Batch Monitoring

class datarobot.models.BatchMonitoringJob(data, completed_resource_url=None)

A Batch Monitoring Job is used to monitor data sets outside DataRobot app.

Attributes:

idstr: the id of the job

classmethod get(project_id, job_id)

Get batch monitoring job

Returns:

BatchMonitoringJob: Instance of BatchMonitoringJob

Attributes:

job_id: str: ID of batch job

Return type:

BatchMonitoringJob

download(fileobj, timeout=120, read_timeout=660)

Downloads the results of a monitoring job as a CSV.

Attributes:

fileobj: A file-like object where the CSV monitoring results will be

written to. Examples include an in-memory buffer (e.g., io.BytesIO) or a file on disk (opened for binary writing).

timeoutint (optional, default 120)

Seconds to wait for the download to become available.

The download will not be available before the job has started processing. In case other jobs are occupying the queue, processing may not start immediately.

If the timeout is reached, the job will be aborted and RuntimeError is raised.
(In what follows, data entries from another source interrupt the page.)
(** The chain of [if (...) return {...}] statements that ends
    [suggestApproach]. *)
Definition suggestFromMetrics (metrics : Metrics.t) : ApproachSuggestion.t :=
  let '(Metrics.Build_t motion cutRate visualDensity audioVolume audioVariance) :=
    metrics in
  if (motion >? 60%Q)%js && (cutRate >? 60%Q)%js then
    {| ApproachSuggestion.approach := motion_focused;
       ApproachSuggestion.confidence := high;
       ApproachSuggestion.reason :=
         "High motion + fast cuts = movement-driven content" |}
  else if (visualDensity >? 70%Q)%js then
    {| ApproachSuggestion.approach := image_conditioned;
       ApproachSuggestion.confidence := high;
       ApproachSuggestion.reason := "Strong visual composition and density" |}
  else if (visualDensity >? 50%Q)%js && (motion <? 40%Q)%js then
    {| ApproachSuggestion.approach := image_conditioned;
       ApproachSuggestion.confidence := medium;
       ApproachSuggestion.reason := "Visual-focused with minimal movement" |}
  else if (motion >? 70%Q)%js then
    {| ApproachSuggestion.approach := motion_focused;
       ApproachSuggestion.confidence := medium;
       ApproachSuggestion.reason := "Significant camera/subject movement" |}
  else if (audioVariance >? 70%Q)%js || (audioVolume >? 70%Q)%js then
    {| ApproachSuggestion.approach := text_driven;
       ApproachSuggestion.confidence := medium;
       ApproachSuggestion.reason :=
         "Distinctive audio characteristics suggest narrative/thematic content" |}
  else
    {| ApproachSuggestion.approach := text_driven;
       ApproachSuggestion.confidence := low;
       ApproachSuggestion.reason :=
         "Balanced metrics - best suited for conceptual/thematic generation" |}.

(** What [suggestApproach] returns: the bare string ['text-driven'] while
    nothing is loaded, a suggestion object otherwise. *)
Inductive Suggested : Type :=
| BareApproach (approach : Approach)
| Suggestion (suggestion : ApproachSuggestion.t).

Definition suggestApproach (s : State) (stats : ClusterStats.t) : Suggested :=
  match clusterStats s with
  | None => BareApproach text_driven
  | Some _ =>
      let radarData := getRadarData s stats in
      let metrics := metricsOf radarData in
      Suggestion (suggestFromMetrics metrics)
  end.

(** ** Approach and trend-token handlers *)

Definition handleApproachChange (cluster : Z) (approach : Approach) (s : State) : State :=
  setSelectedApproaches (fun prev => <[cluster := approach]> prev) s.

Definition handleTrendTokensChange (cluster : Z) (tokens : list string) (s : State) : State :=
  setTrendTokens (fun prev => <[cluster := tokens]> prev) s.

(** [trendTokens[cluster] || []] *)
Definition currentTokens (s : State) (cluster : Z) : list string :=
  default [] (trendTokens s !! cluster).

Definition addTrendToken (cluster : Z) (token : string) (s : State) : State :=
  if JS.is_empty (JS.trim token) then s
  else
    let current := currentTokens s cluster in
    if (3 <=? length current)%nat then s
    else if JS.includes current (JS.trim token) then s
    else setTrendTokens (fun prev => <[cluster := current ++ [JS.trim token]]> prev) s.

Definition removeTrendToken (cluster : Z) (index : nat) (s : State) : State :=
  let current := currentTokens s cluster in
  setTrendTokens
    (fun prev =>
       <[cluster := JS.filter_index (fun i => negb (i =? index)%nat) 0 current]> prev)
    s.

(** ** generateSpec *)

(** How a handler ends: it returns, or an exception escapes. *)
Inductive Completion (A : Type) : Type :=
| Returns (a : A)
| Throws (error : string).
Arguments Returns {A} a.
Arguments Throws {A} error.

Section GenerateSpec.
Import GenerationSpec.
Set to -1 to wait infinitely.

read_timeoutint (optional, default 660)

Seconds to wait for the server to respond between chunks.

Return type:

None

classmethod run(deployment, intake_settings=None, output_settings=None, csv_settings=None, num_concurrent=None, chunk_size=None, abort_on_error=True, monitoring_aggregation=None, monitoring_columns=None, monitoring_output_settings=None, download_timeout=120, download_read_timeout=660, upload_read_timeout=600)

Create new batch monitoring job, upload the dataset, and return a batch monitoring job.

Returns:

BatchMonitoringJob: Instance of BatchMonitoringJob

Return type:

BatchMonitoringJob

Examples

>>> import datarobot as dr
>>> job_spec = {
...     "intake_settings": {
...         "type": "jdbc",
...         "data_store_id": "645043933d4fbc3215f17e34",
...         "catalog": "SANDBOX",
...         "table": "10kDiabetes_output_actuals",
...         "schema": "SCORING_CODE_UDF_SCHEMA",
...         "credential_id": "645043b61a158045f66fb329"
...     },
>>>     "monitoring_columns": {
...         "predictions_columns": [
...             {
...                 "class_name": "True",
...                 "column_name": "readmitted_True_PREDICTION"
...             },
...             {
...                 "class_name": "False",
...                 "column_name": "readmitted_False_PREDICTION"
...             }
...         ],
...         "association_id_column": "rowID",
...         "actuals_value_column": "ACTUALS"
...     }
... }
>>> deployment_id = "foobar"
>>> job = dr.BatchMonitoringJob.run(deployment_id, **job_spec)
>>> job.wait_for_completion()

Attributes:

deploymentDeployment or string ID

Deployment which will be used for monitoring.

intake_settingsdict

A dict configuring how data is coming from. Supported options:

type : string, either localFile, s3, azure, gcp, dataset, jdbc snowflake, synapse or bigquery

Note that to pass a dataset, you not only need to specify the type parameter as dataset, but you must also set the dataset parameter as a dr.Dataset object.

To monitor from a local file, add this parameter to the settings:

file : A file-like object, string path to a file or a pandas.DataFrame of scoring data.

To monitor from S3, add the next parameters to the settings:

url : string, the URL to score (e.g.: s3://bucket/key).

credential_id : string (optional).

endpoint_url : string (optional), any non-default endpoint URL for S3 access (omit to use the default).

(batch_monitoring_jdbc_creds_usage)=

To monitor from JDBC, add the next parameters to the settings:

data_store_id : string, the ID of the external data store connected to the JDBC data source (see Database Connectivity).

query : string (optional if table, schema and/or catalog is specified), a self-supplied SELECT statement of the data set you wish to predict.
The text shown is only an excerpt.